那是在很小的時候,和滄然一起在山坡上看書,幾個男孩走過來在他們身邊玩耍。其實什麼事都應該沒有發生,但突然有個男孩指著肆悄悄的對其他男孩說,“看看,那個人叫肆。他媽是妓女!有其母必有其子,哈哈,長著個樣子,難道不是出來誘惑人的嗎?”
但卻如此的湊巧,正好被滄然聽見。
“你們有完沒完啊!秦嶺有得罪你們嗎?憑什麼這麼說!”秦滄對她們吼道。
秦嶺呆呆的看著秦滄的背影,胸口猛得痛起來。就如同突然意識到自己已經無法和秦滄恢複到以前那些快樂的日子的瞬間一般,空洞而生硬的痛。
他們曾經經曆了那麼多的事,快樂、悲傷、痛苦、寂寞。。。。。。可現在自己卻是毅然得要離開他,去討好秦瀏劍,秦嶺笑笑,笑得苦澀,心中的痛楚更加的濃烈。
誰都沒有發現在角落的秦嶺慢慢走出去,在門口蹲下身子將自己抱緊,淚水便在他的臉上縱橫。然後秦嶺聽到公公喊了句秦嶺,接著就聽到身後的腳步聲:冬——冬——冬——。傳入耳裏,是那麼的響而清脆。就好象滄然打到那男生身上的拳頭,似乎要把那人的骨頭打散。
他急忙把眼淚擦幹,轉過身,對著秦滄微笑,又仿佛什麼事情都沒有的樣子,但秦滄滿臉的擔心和著急,卻讓他更加的覺得自己對不起他。

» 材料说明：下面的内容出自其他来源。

(** * Mariolike: a shallow embedding of the platformer core

    The development follows [src/app.py] (tile query, player controller,
    items, enemies, camera, session callbacks), [src/level_io.py] (level
    persistence) and [src/level_editor.py] (the editor's state and input
    handlers).

    Modelling conventions.
    - Python [int] is [Z]; Python [float] is modelled by exact rationals [Q]
      (no rounding, no signed zero, no NaN).
    - [pygame.Rect] is a record of four integers with pygame's own
      [inflate] and [colliderect].
    - The tile grid is a list of rows of characters; Python's [IndexError]
      is the [None] of an option result.  The generator [tiles_in_aabb] is
      consumed to the end here, so a grid whose rows are too short yields
      [None] for the whole query.
    - Particles are decorative, write-only and driven by [random]; they are
      left out together with rendering. *)

From Stdlib Require Import ZArith QArith Qabs Qround Lia Lqa List Bool Ascii String.
Import ListNotations.

Open Scope Z_scope.

(** ** The error monad used for [IndexError] *)

Definition bind {A B : Type} (o : option A) (f : A -> option B) : option B :=
  match o with
  | Some a => f a
  | None => None
  end.

Notation "'let*' x ':=' e 'in' k" := (bind e (fun x => k))
  (at level 10, x pattern, e at level 100, k at level 200).

(** ** Python numerics *)

(** [int(q)] on a float: truncation toward zero. *)
Definition py_int (q : Q) : Z := Z.quot (Qnum q) (Zpos (Qden q)).

Definition Qlt_bool (a b : Q) : bool := negb (Qle_bool b a).

(** [clamp(v, a, b)], app.py line 107. *)
Definition clamp (v a b : Q) : Q :=
  if Qlt_bool v a then a else if Qlt_bool b v then b else v.

(** [math.copysign(m, s)]: magnitude of [m], sign of [s]. *)
Definition copysign (m s : Q) : Q :=
  if Qlt_bool s 0 then Qopp (Qabs m) else Qabs m.

Definition Qmax (a b : Q) : Q := if Qlt_bool a b then b else a.
Definition Qmin (a b : Q) : Q := if Qlt_bool b a then b else a.

(** ** Python sequences *)

(** [l[i]] with Python's negative indices; [None] is [IndexError]. *)
Definition py_index {A : Type} (l : list A) (i : Z) : option A :=
  let n := Z.of_nat (List.length l) in
  if (0 <=? i) && (i <? n) then nth_error l (Z.to_nat i)
  else if (- n <=? i) && (i <? 0) then nth_error l (Z.to_nat (n + i))
  else None.

Fixpoint set_nth {A : Type} (l : list A) (n : nat) (v : A) : list A :=
  match l, n with
  | [], _ => []
  | _ :: t, O => v :: t
  | a :: t, S n' => a :: set_nth t n' v
  end.

(** [l[i] = v]; [None] is [IndexError]. *)
Definition py_setitem {A : Type} (l : list A) (i : Z) (v : A) : option (list A) :=
  let n := Z.of_nat (List.length l) in
  if (0 <=? i) && (i <? n) then Some (set_nth l (Z.to_nat i) v)
  else if (- n <=? i) && (i <? 0) then Some (set_nth l (Z.to_nat (n + i)) v)
  else None.

(** [range(a, b)]. *)
Definition py_range (a b : Z) : list Z :=
  map (fun k => a + Z.of_nat k) (seq 0 (Z.to_nat (b - a))).

(** ** pygame.Rect *)

Record Rect : Type := mkRect { rx : Z; ry : Z; rw : Z; rh : Z }.

Definition left (r : Rect) : Z := rx r.
Definition right (r : Rect) : Z := rx r + rw r.
Definition top (r : Rect) : Z := ry r.
Definition bottom (r : Rect) : Z := ry r + rh r.

(** [Rect.inflate(dx, dy)]: grows around the centre, C integer division. *)
Definition inflate (r : Rect) (dx dy : Z) : Rect :=
  mkRect (rx r - Z.quot dx 2) (ry r - Z.quot dy 2) (rw r + dx) (rh r + dy).

(** [Rect.colliderect]: strict overlap; a rectangle of zero width or height
    collides with nothing. *)
Definition colliderect (a b : Rect) : bool :=
  if (rw a =? 0) || (rh a =? 0) || (rw b =? 0) || (rh b =? 0) then false
  else (Z.min (rx a) (rx a + rw a) <? Z.max (rx b) (rx b + rw b))
    && (Z.min (ry a) (ry a + rh a) <? Z.max (ry b) (ry b + rh b))
    && (Z.max (rx a) (rx a + rw a) >? Z.min (rx b) (rx b + rw b))
    && (Z.max (ry a) (ry a + rh a) >? Z.min (ry b) (ry b + rh b)).

(** ** Constants, app.py lines 17-64 *)

Definition TILE : Z := 48.

Definition GRAVITY : Q := 2500.
Definition MAX_FALL : Q := 1600.
Definition ACCEL : Q := 4200.
Definition AIR_ACCEL : Q := 2600.
Definition FRICTION : Q := 2800.
Definition MAX_SPEED : Q := 360.

Definition JUMP_VEL : Q := - (900).
Definition JUMP_CUT : Q := 42 # 100.
Definition COYOTE_TIME : Q := 12 # 100.
Definition JUMP_BUFFER : Q := 12 # 100.

Definition DASH_SPEED : Q := 1150.
Definition DASH_TIME : Q := 14 # 100.
Definition DASH_COOLDOWN : Q := 11 # 10.
Definition INVINCIBLE_ON_DASH : Q := 12 # 100.

Definition SPRINT_SPEED_MULT : Q := 135 # 100.
Definition SPRINT_ACCEL_MULT : Q := 125 # 100.
Definition SPRINT_JUMP_MULT : Q := 115 # 100.

Definition SKID_TRIGGER_SPEED : Q := MAX_SPEED * SPRINT_SPEED_MULT * (60 # 100).
Definition SKID_TIME : Q := 18 # 100.
Definition SKID_ACCEL_MULT : Q := 25 # 100.
Definition SKID_FRICTION_MULT : Q := 110 # 100.
Definition SKID_TILT_DEG : Q := 12.

Definition CROUCH_SPEED_MULT : Q := 55 # 100.
Definition CROUCH_ACCEL_MULT : Q := 60 # 100.
Definition H_STAND : Z := 52.
Definition H_CROUCH : Z := 34.
Definition H_STAND_BIG : Z := 70.
Definition H_CROUCH_BIG : Z := 46.

Definition CROUCH_SLIDE_TRIGGER_SPEED : Q := MAX_SPEED * SPRINT_SPEED_MULT * (65 # 100).
Definition CROUCH_SLIDE_TIME_BASE : Q := 28 # 100.
Definition CROUCH_SLIDE_DECEL_BASE : Q := 5200.
Definition CROUCH_SLIDE_MIN_DIST : Q := 90.

(** ** World helpers, app.py lines 130-142 *)

Definition Tilemap : Type := list (list ascii).

Definition tile_rect (tx ty : Z) : Rect := mkRect (tx * TILE) (ty * TILE) TILE TILE.

(** Inner loop of [tiles_in_aabb]: one row, columns [txs]. *)
Fixpoint scan_row (row : list ascii) (ty : Z) (txs : list Z)
  : option (list (Z * Z * ascii)) :=
  match txs with
  | [] => Some []
  | tx :: txs' =>
      let* ch := py_index row tx in
      let* rest := scan_row row ty txs' in
      Some (if Ascii.eqb ch " " then rest else (tx, ty, ch) :: rest)
  end.

(** Outer loop of [tiles_in_aabb]: rows [tys]. *)
Fixpoint scan_rows (tilemap : Tilemap) (tys txs : list Z)
  : option (list (Z * Z * ascii)) :=
  match tys with
  | [] => Some []
  | ty :: tys' =>
      let* row := py_index tilemap ty in
      let* here := scan_row row ty txs in
      let* rest := scan_rows tilemap tys' txs in
      Some (here ++ rest)
  end.

Definition tiles_in_aabb (tilemap : Tilemap) (rect : Rect)
  : option (list (Z * Z * ascii)) :=
  let* row0 := py_index tilemap 0 in
  let min_tx := Z.max 0 (left rect / TILE) in
  let max_tx := Z.min (Z.of_nat (List.length row0) - 1) (right rect / TILE) in
  let min_ty := Z.max 0 (top rect / TILE) in
  let max_ty := Z.min (Z.of_nat (List.length tilemap) - 1) (bottom rect / TILE) in
  scan_rows tilemap (py_range min_ty (max_ty + 1)) (py_range min_tx (max_tx + 1)).

Definition solid (ch : ascii) : bool :=
  existsb (Ascii.eqb ch) ["X"; "="; "B"; "S"; "Q"]%char.

(** ** Input snapshot handed to [Player.update] (the [keys] dictionary) *)

Record Keys : Type := mkKeys {
  K_a : bool;
  K_d : bool;
  K_LEFT : bool;
  K_RIGHT : bool;
  shift_held : bool;
  dash_pressed : bool;
  jump_pressed : bool;
  jump_released : bool;
  crouch_held : bool;
  crouch_pressed : bool
}.

(** The player's form, ["small"] or ["big"]. *)
Inductive Form : Type := small | big.

Definition Form_eqb (a b : Form) : bool :=
  match a, b with
  | small, small | big, big => true
  | _, _ => false
  end.

(** [collections.deque(maxlen=n).append]: a full deque drops its oldest entry. *)
Definition deque_append {A : Type} (maxlen : nat) (d : list A) (a : A) : list A :=
  let d' := d ++ [a] in
  if (maxlen <? List.length d')%nat then tl d' else d'.

(** Tiles that stop a hitbox from fitting: [ch in ('|','^','F') or solid(ch)]. *)
Definition blocks (ch : ascii) : bool :=
  existsb (Ascii.eqb ch) ["|"; "^"; "F"]%char || solid ch.

(** ** class Player, app.py lines 166-329 *)

Module Player.
(** * FastSCNN / train.py: the training engine loop and its metric bookkeeping

    A shallow embedding of [train.py]: the hooks registered on the engine
    ([on_sample], [on_forward], [on_start_epoch], [on_end_epoch]), the batch
    [processor], the module-level state they mutate ([best_accuracy],
    [results], the three meters, the scheduler) and the start-up code of
    [__main__].  Python floats are idealised as rationals [Q]; the neural
    network, the optimiser, the scheduler, the data loaders and the meters are
    collaborators of the script and enter as parameters of a section. *)

From Stdlib Require Import String Ascii QArith ZArith Bool Arith Lia List.
From Stdlib Require Import DecimalString.
Import ListNotations.

Local Open Scope nat_scope.
Local Notation "a +++ b" := (String.append a b) (at level 60, right associativity).

(** ** Command-line options (lines 112-122) *)

(** [--data_type], restricted by [choices=['ucf101', 'hmdb51']]. *)
Inductive DataType := ucf101 | hmdb51.

(** [--model_type], restricted by
    [choices=['stts-a', 'stts', 'r2plus1d', 'c3d']]. *)
Inductive ModelType := stts_a | stts | r2plus1d | c3d.

Definition data_type_str (d : DataType) : string :=
  match d with ucf101 => "ucf101" | hmdb51 => "hmdb51" end.

Definition model_type_str (m : ModelType) : string :=
  match m with
  | stts_a => "stts-a" | stts => "stts" | r2plus1d => "r2plus1d" | c3d => "c3d"
  end.

(** [opt = parser.parse_args()]; [gpu_ids] is kept as the list
    [[int(gpu) for gpu in GPU_IDS.split(',')]] of line 122. *)
Record Options := mkOptions {
  data_type : DataType;
  gpu_ids : list Z;
  model_type : ModelType;
  batch_size : Z;
  num_epochs : Z
}.

(** ** Paths written by [on_end_epoch] *)

(** ['epochs/{}_{}.pth'.format(DATA_TYPE, MODEL_TYPE)] (lines 84, 86). *)
Definition checkpoint_path (d : DataType) (m : ModelType) : string :=
  "epochs/" +++ data_type_str d +++ "_" +++ model_type_str m +++ ".pth".

(** ['statistics/{}_{}_results.csv'.format(DATA_TYPE, MODEL_TYPE)]
    (line 108). *)
Definition statistics_path (d : DataType) (m : ModelType) : string :=
  "statistics/" +++ data_type_str d +++ "_" +++ model_type_str m
                +++ "_results.csv".

(** The file-name pattern [{data_type}_{model_type}_results.csv]. *)
Definition results_file_name (d : DataType) (m : ModelType) : string :=
  data_type_str d +++ "_" +++ model_type_str m +++ "_results.csv".

(** The last component of a slash-separated path. *)
Fixpoint file_name_from (acc : string) (p : string) : string :=
  match p with
  | EmptyString => acc
  | String c rest =>
      if Ascii.eqb c "/"%char then file_name_from rest rest
      else file_name_from acc rest
  end.

Definition file_name (p : string) : string := file_name_from p p.

(** ** The [results] dictionary (lines 123-125) *)

(** A Python dict keeps its keys in insertion order, and [pd.DataFrame] takes
    its columns in that order: an association list. *)
Definition Results := list (string * list Q).

Definition result_keys : list string :=
  [ "train_loss"; "train_top1_accuracy"; "train_top5_accuracy";
    "val_loss"; "val_top1_accuracy"; "val_top5_accuracy";
    "test_loss"; "test_top1_accuracy"; "test_top5_accuracy" ]%string.

Definition empty_results : Results := map (fun k => (k, [])) result_keys.

(** [d[key].append(v)]; [None] stands for the [KeyError] of a missing key. *)
Fixpoint dict_append (key : string) (v : Q) (d : Results) : option Results :=
  match d with
  | [] => None
  | (k, col) :: rest =>
      if String.eqb k key then Some ((k, col ++ [v]) :: rest)
      else match dict_append key v rest with
           | Some rest' => Some ((k, col) :: rest')
           | None => None
           end
  end.

(** [pd.DataFrame(data=results, index=...)]: one row per index entry; pandas
    refuses columns whose length differs from the index ([None]). *)
Record DataFrame := mkDataFrame {
  df_index : list nat;
  df_columns : list (string * list Q)
}.

Definition data_frame (data : Results) (index : list nat) : option DataFrame :=
  if forallb (fun kc => length (snd kc) =? length index) data
  then Some (mkDataFrame index data) else None.

(** One row of a frame: the index entry and the cell of every column. *)
Definition df_row (df : DataFrame) (i : nat) : nat * list (string * Q) :=
  (nth i (df_index df) 0,
   map (fun kc => (fst kc, nth i (snd kc) 0%Q)) (df_columns df)).

Definition df_rows (df : DataFrame) : list (nat * list (string * Q)) :=
  map (df_row df) (seq 0 (length (df_index df))).

(** [range(1, n + 1)]. *)
Definition range1 (n : nat) : list nat := seq 1 n.

(** ** Observable events *)

Inductive Phase := Train | Val | Test.

Definition phase_name (ph : Phase) : string :=
  match ph with Train => "train" | Val => "val" | Test => "test" end.

Definition phase_eqb (a b : Phase) : bool :=
  match a, b with
  | Train, Train | Val, Val | Test, Test => true
  | _, _ => false
  end.

(** The calls the script makes on its collaborators, in program order.
    [EvCheckpointDecision] marks the evaluation of the guard of line 82. *)
Inductive Event :=
| EvResetMeters
| EvPhaseBegin (ph : Phase)
| EvForward (training no_grad : bool)
| EvZeroGrad
| EvBackward
| EvOptimizerStep
| EvPhaseEnd (ph : Phase)
| EvPlot (title : string) (epoch : nat) (y : Q) (name : string)
| EvHeatmap (ph : Phase)
| EvPrint (ph : Phase) (epoch : nat) (loss top1 top5 : Q)
| EvCheckpointDecision (save : bool)
| EvSave (path : string)
| EvSchedulerStep (loss : Q)
| EvToCsv (path : string).

Definition is_gradient_event (e : Event) : bool :=
  match e with
  | EvZeroGrad | EvBackward | EvOptimizerStep => true
  | _ => false
  end.

Definition is_save (e : Event) : bool :=
  match e with EvSave _ => true | _ => false end.

Definition is_scheduler_step (e : Event) : bool :=
  match e with EvSchedulerStep _ => true | _ => false end.

Definition is_phase_begin (e : Event) : bool :=
  match e with EvPhaseBegin _ => true | _ => false end.

(** The events that open or close a validation or a test pass. *)
Definition is_eval_marker (e : Event) : bool :=
  match e with
  | EvPhaseBegin Val | EvPhaseBegin Test
  | EvPhaseEnd Val | EvPhaseEnd Test => true
  | _ => false
  end.

Definition begins_test (e : Event) : bool :=
  match e with EvPhaseBegin Test => true | _ => false end.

秦滄從來沒有哭的記憶,一旦有任何變故或重大的事端臨到頭來,心裏卻寂靜一片,隻聽見肅殺的風聲,而不會起伏動蕩。所以他從不知道,一個人的淚水竟是可以讓周圍的人都染上想要哭的欲望,他心中滿是憐惜,忘了他成了自己弟弟的妃子,忘了他一副不認識自己的模樣。
淚水這天真直接而粗暴的力量再次回複到秦嶺的身體裏麵。他抬起臉大力吸氣把眼淚憋回去。然後對著秦滄笑,這個時候他隻能對著秦滄微笑,沒心沒肺的笑。可眼淚還是不聽話的流出來,滑過臉頰,和嘴角的笑容搭配在一起顯得十分怪異。卻讓人更加憐惜起來。
秦滄看著秦嶺,慢慢的靠近,然後將他秦嶺進懷裏。
秦嶺的情緒瞬間被軟化,鼻間是秦滄身上熟悉的味道,秦瀏劍的霸道,秦瀏劍給自己的委屈,秦瀏劍第一次把自己推倒時的疼痛,在這一世受到的不甘和寂寞似乎在這個人的懷抱中就可以化為灰燼。秦嶺安穩的躺在秦滄的懷裏,沒有痛苦和隱忍,緩緩的閉上眼睛,現在的世界隻有肆和滄然,那是他允許自己最後的放縱。
而在門後,公公小心翼翼喚著麵前臉色蒼白的人,皇上?皇上?
秦瀏劍似乎是沒有聽見,瞥了眼門口相擁的兩個人沉默不說話,走到大廳,瀟灑的揮手道:將這兩個不知天高地厚的女人斬了。那兩個女人受到了驚嚇,隻是坐在地上看著麵前威嚴的皇上,連掙紮都好象忘了,讓下人硬生生拉了出去。
而秦瀏劍放在桌上的手,暗暗握緊的拳頭。